WORK TO BE COMPLETED
Report back every line from the entries below in which the word "Python" occurs.

DATA FOR THIS EXERCISE
(** * Outlook cleaner: a shallow embedding of the IMAP cleaning service

    The development follows the Python sources [auth.py], [imap_service.py],
    [main.py], [filters.py] and [config.py].  Python [str] and [bytes] values
    are both modelled by [string] (a sequence of 8-bit characters).  In
    [auth.py] upper case is that of the ASCII letters, which is all that the
    test for the letters OK depends on; in the filters [str.upper] is a
    parameter, the class [PyText].  The [imaplib] connection is an abstract
    server that answers one command at a time; every call made
    on it and every line printed is recorded in a trace, so that statements
    about the commands a run issues are statements about that trace.  The
    Python library functions that the program calls without defining them
    (codecs, [decode_header], message parsing, [str()]) are parameters,
    grouped in the class [PyLib]; base64 is written out after RFC 4648.

    [clean_inbox] is modelled for a [SenderNameFilter] and an access token
    already obtained.  The filters of [filters.py] and [get_config_value] of
    [config.py] are modelled as the pure functions they are.  The acquisition
    of the token (MSAL), the reading of the configuration file, [main] and
    the deprecated client-side path [get_message_headers] are outside the
    model. *)

From Stdlib Require Import Ascii String List Arith Lia Bool DecimalString.
From stdpp Require Import base strings gmap list.
Import ListNotations.
Open Scope string_scope.

(** * Part I: the model *)

(** ** Base64 (RFC 4648), the codec behind [base64.b64encode] *)

Module Base64.

Definition alphabet : string :=
  "ABCDEFGHIJKLMNOPQRSTUVWXYZabcdefghijklmnopqrstuvwxyz0123456789+/".
(** * Reminder scheduling engine of the Telegram assistant

    A shallow embedding of [bot/models.py], [bot/scheduler.py] and the
    reminder-related methods of [bot/telegram_bot.py], followed by the
    properties of the scheduling engine.

    Modelling conventions.
    - A [datetime] is an integer number of microseconds since the epoch
      (the resolution of Python's [datetime]); [timedelta(minutes=m)] is
      [m * 60_000_000].
    - The Django tables are finite maps keyed by primary key ([Task], keyed
      by the string form of its UUID, as it appears in job ids and callback
      data) or append-only lists ([Reminder], [BotLog], whose keys are
      auto-incremented).  A lookup with a string that is no stored key
      finds nothing.
    - The APScheduler job store is a finite map from job id to job;
      [add_job(..., replace_existing=True)] is map insertion and
      [remove_job] fails on an unknown id.
    - One call reads one clock value: every [timezone.now()] inside a call
      returns the world's [now]; time passes between calls.
    - Collaborator calls (database, Telegram transport, job store) succeed,
      except for the failures the source branches on: [Task.DoesNotExist],
      a primary-key collision, [JobLookupError] and arithmetic on a missing
      due time.  Chat replies to the user and the daily greeting are not
      part of the engine and are left out. *)

From Stdlib Require Import ZArith Lia Ascii String.
From stdpp Require Import base option list gmap strings pretty.

Local Open Scope Z_scope.
Local Open Scope string_scope.

(** ** Time *)

Definition timedelta (minutes : Z) : Z := minutes * 60000000.

(** ** bot/models.py *)

Inductive Status := pending | completed | cancelled | overdue.

#[global] Instance Status_eq_dec : EqDecision Status.
Proof. solve_decision. Defined.

Record Task := mkTask {
  title : string;
  description : string;
  due_time : option Z;
  priority : string;
  status : Status;
  created_at : Z;
  updated_at : Z;
  reminder_sent : bool;
  telegram_message_id : option Z
}.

EXERCISE RESPONSE
    The development follows the Python sources [auth.py], [imap_service.py],
    [main.py], [filters.py] and [config.py].  Python [str] and [bytes] values
    Python library functions that the program calls without defining them
      (the resolution of Python's [datetime]); [timedelta(minutes=m)] is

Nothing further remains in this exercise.